▶ [Your objective]: Give again only those lines from the start of the entries through the line holding "in order, are", leaving them as they are.

▶ [Records provided]:
(* ===== verification/Devfs.v ===== *)
(** * The device file system (src/fs/devfs/devfs.c)

    Reading and writing a block device as a sequence of bytes through the buffer
    cache, and the file operations and super block on top of it. [fuel] bounds the walks
    along the hash chains of the cache. The bytes a read stores to the caller's memory,
    in order, are part of its result, and those a write takes from it an argument. *)

From S2P Require Import Prelude Memory Common Io Ata Buffer Requests Vfs.

Section operations.
Context `{BlockDevice E}.

(** ** Block devices *)

(** [while (chars-- > 0) *(dest++) = *(ptr++)], from [ptr = offset + bh->buff] on; reading
    behind the buffer is undefined. *)
Definition buffer_bytes (h : buffer_head) (offset chars : Z) : M cache (list Z) :=
  if offset + chars <=? BLOCK_SIZE
  then ret (take (Z.to_nat chars) (drop (Z.to_nat offset) (buff h))) else fault.

(** The loop; [n] bounds its iterations, [read] counts the bytes. *)
Fixpoint bdev_read_loop (n fuel : nat) (d block offset count pos read : Z) :
    M (cache * E) (Z * Z * list Z) :=
  match n with
  | O => timeout
  | S n =>
      if 0 <? count then
        let* bh := get_block fuel block d in
        let chars := if count <? BLOCK_SIZE then count else BLOCK_SIZE in
        let* h := on_cache (ld_buffer bh) in
        let* data := on_cache (buffer_bytes h offset chars) in
        on_cache (put_block bh) ;;;
        let* (read', pos', rest) :=
          bdev_read_loop n fuel d (u32 (block + 1)) 0 (count - chars) (u32 (pos + chars)) (u32 (read + chars)) in
        ret (read', pos', data ++ rest)
      else ret (read, pos, [])
  end.

(** The result: the number of bytes, the new position and the bytes stored to [dest]. *)
Definition bdev_read (fuel : nat) (d count pos : Z) : M (cache * E) (Z * Z * list Z) :=
  let* (read, pos, data) :=
    bdev_read_loop (S (Z.to_nat count)) fuel d (pos / BLOCK_SIZE) (pos mod BLOCK_SIZE) count pos 0 in
  ret (s32 read, pos, data).

(** [*(ptr++) = *(src++)] into the buffer. *)
Definition store_bytes (bh offset : Z) (l : list Z) : M cache unit :=
  if offset + length l <=? BLOCK_SIZE
  then upd_buffer bh (λ h,
    set_buff (take (Z.to_nat offset) (buff h) ++ l ++ drop (Z.to_nat offset + length l) (buff h)) h)
  else fault.

(** [src] are the bytes at the argument. *)
Fixpoint bdev_write_loop (n fuel : nat) (d block offset : Z) (src : list Z) (count pos written : Z) :
    M (cache * E) (Z * Z) :=
  match n with
  | O => timeout
  | S n =>
      if 0 <? count then
        let* bh := get_block fuel block d in
        on_cache (upd_buffer bh (set_dirty true)) ;;;
        let chars := if count <? BLOCK_SIZE then count else BLOCK_SIZE in
        (if bool_decide (chars ≤ length src) then on_cache (store_bytes bh offset (take (Z.to_nat chars) src))
         else fault) ;;;
        on_cache (put_block bh) ;;;
        bdev_write_loop n fuel d (u32 (block + 1)) 0 (drop (Z.to_nat chars) src) (count - chars)
          (u32 (pos + chars)) (u32 (written + chars))
      else ret (written, pos)
  end.
Definition bdev_write (fuel : nat) (d : Z) (src : list Z) (count pos : Z) : M (cache * E) (Z * Z) :=
  let* (written, pos) :=
    bdev_write_loop (S (Z.to_nat count)) fuel d (pos / BLOCK_SIZE) (pos mod BLOCK_SIZE) src count pos 0 in
  ret (s32 written, pos).

(** ** File operations. The count of a file operation is a [size_t], that of the device
    functions an [int]. *)

Definition devfs_read (fuel : nat) (filp : file) (count pos : Z) : M (vfs * (cache * E)) (Z * Z * list Z) :=
  let* i := on_fst (ld_inode (f_inode filp)) in
  if MAJOR_NUMBER (i_no i) =? BLOCK_DEV then on_snd (bdev_read fuel (u16 (i_no i)) (s32 count) pos)
  else kpanic "in devfs read only supports block devices".
Definition devfs_write (fuel : nat) (filp : file) (src : list Z) (count pos : Z) : M (vfs * (cache * E)) (Z * Z) :=
  let* i := on_fst (ld_inode (f_inode filp)) in
  if MAJOR_NUMBER (i_no i) =? BLOCK_DEV then on_snd (bdev_write fuel (u16 (i_no i)) src (s32 count) pos)
  else kpanic "in devfs write: unsupported".
Definition devfs_open (ino : Z) (filp : file) : Z * file := (0, mkFile ino (f_name filp) 0).
Definition devfs_release (ino : Z) (filp : file) : Z := 0.

(** ** Inodes and the super block *)

(** The statics of devfs.c; the root inode and the name "devfs" are at fixed addresses. *)
Class DevfsLayout := { devfs_root : Z; devfs_literal : Z }.
Record devfs := mkDevfs { devfs_vfs : vfs; devfs_super_block : Z }.
Definition on_devfs_vfs {A} (m : M vfs A) : M devfs A :=
  zoom devfs_vfs (λ v s, mkDevfs v (devfs_super_block s)) m.

Definition set_i_permissions (p : Z) (i : inode) : inode :=
  mkInode (i_dev i) (i_no i) (i_size i) (i_ops i) (i_sb i) (i_gid i) (i_uid i) (i_flags i) p
    (i_mount_point i) (i_counter i) (i_next i) (i_prev i).

(** The walk over the devices that sets the permissions. *)
Fixpoint permissions_loop (fuel : nat) (p dest : Z) : M (devfs * cache) unit :=
  match fuel with
  | O => timeout
  | S f =>
      if p =? 0 then ret tt else
      let* c := gets snd in
      let* b := of_option (bdevs c !! p) in
      let* i := on_fst (on_devfs_vfs (ld_inode dest)) in
      when (MINOR_NUMBER (i_no i) =? minor b)
        (on_fst (on_devfs_vfs (upd_inode dest (set_i_permissions (permissions b))))) ;;;
      permissions_loop f (Ata.next b) dest
  end.

(** [MAJOR_NUMBER(dest->i_no == BLOCK_DEV)] expands to [dest->i_no == BLOCK_DEV >> 8]. *)
Definition devfs_read_inode (dest : Z) : M (devfs * cache) unit :=
  let* s := gets fst in
  on_fst (on_devfs_vfs (upd_inode dest (λ i,
    mkInode (i_dev i) (i_no i) (i_size i) (Some Devfs_inode_ops) (devfs_super_block s) (i_gid i) (i_uid i)
      (i_flags i) (i_permissions i) (i_mount_point i) (i_counter i) (i_next i) (i_prev i)))) ;;;
  let* i := on_fst (on_devfs_vfs (ld_inode dest)) in
  when ((0 <? i_no i) && truth (u8 (b2z (i_no i =? Z.shiftr BLOCK_DEV 8))))
    (let* c := gets snd in permissions_loop (S (size (bdevs c))) (block_head c) dest) ;;;
  on_fst (on_devfs_vfs (upd_inode dest (λ i,
    mkInode (i_dev i) (i_no i) (i_size i) (i_ops i) (i_sb i) (i_gid i) (i_uid i) (i_flags i) (i_permissions i)
      false 0 (i_next i) (i_prev i)))).

Definition devfs_read_super `{DevfsLayout} (sb : Z) : M (devfs * cache) unit :=
  let* b := on_fst (on_devfs_vfs (ld_sb sb)) in
  when (sb_fs_type b =? 0)
    (on_fst (on_devfs_vfs
      (let* l := find_file_system devfs_literal 5 in
       let* t := ld_link l in
       upd_sb sb (λ b, mkSuper (sb_dev b) t (sb_ops b) (sb_mount_point b) (sb_root b) (sb_next b))))) ;;;
  devfs_read_inode devfs_root ;;;
  on_fst (on_devfs_vfs
    (upd_inode devfs_root (λ i,
       mkInode (i_dev i) 0 (i_size i) (i_ops i) (i_sb i) (i_gid i) (i_uid i) (i_flags i) (i_permissions i)
         (i_mount_point i) (i_counter i) (i_next i) (i_prev i)) ;;;
     upd_sb sb (λ b, mkSuper (sb_dev b) (sb_fs_type b) (Some Devfs_super_ops) (sb_mount_point b) devfs_root (sb_next b)))) ;;;
  on_fst (modify (λ s, mkDevfs (devfs_vfs s) sb)).

(** ** Reading *)

(** The blocks a read of [count] bytes from the start of block [k] touches. *)
Definition blocks (k count : Z) : list Z := seqZ k ((count + 511) / 512).
(** The bytes of the device from block [k] on. *)
Definition device_bytes (e : E) (b : bdev) (ks : list Z) : list Z := ks ≫= λ k, content e (location b k).

Lemma blocks_cons k count : 0 < count → blocks k count = k :: blocks (k + 1) (count - 512).
Proof using.
  intros Hc. unfold blocks. rewrite seqZ_cons by word_lia. f_equal. replace (Z.succ k) with (k + 1) by lia.
  f_equal. word_lia.
Qed.
Lemma blocks_nil k count : count ≤ 0 → blocks k count = [].
Proof using. intros Hc. unfold blocks. apply seqZ_nil. word_lia. Qed.

Lemma device_bytes_app e b k ks : device_bytes e b (k :: ks) = content e (location b k) ++ device_bytes e b ks.
Proof using. done. Qed.

Lemma buffer_bytes_ok h offset chars s :
  offset + chars ≤ 512 →
  buffer_bytes h offset chars s = Ok (take (Z.to_nat chars) (drop (Z.to_nat offset) (buff h))) s.
Proof using. intros Hle. unfold buffer_bytes, BLOCK_SIZE. by rewrite (proj2 (Z.leb_le _ _)). Qed.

▶ [Response to this task]:
(* ===== verification/Devfs.v ===== *)
(** * The device file system (src/fs/devfs/devfs.c)

    Reading and writing a block device as a sequence of bytes through the buffer
    cache, and the file operations and super block on top of it. [fuel] bounds the walks
    along the hash chains of the cache. The bytes a read stores to the caller's memory,
    in order, are part of its result, and those a write takes from it an argument. *)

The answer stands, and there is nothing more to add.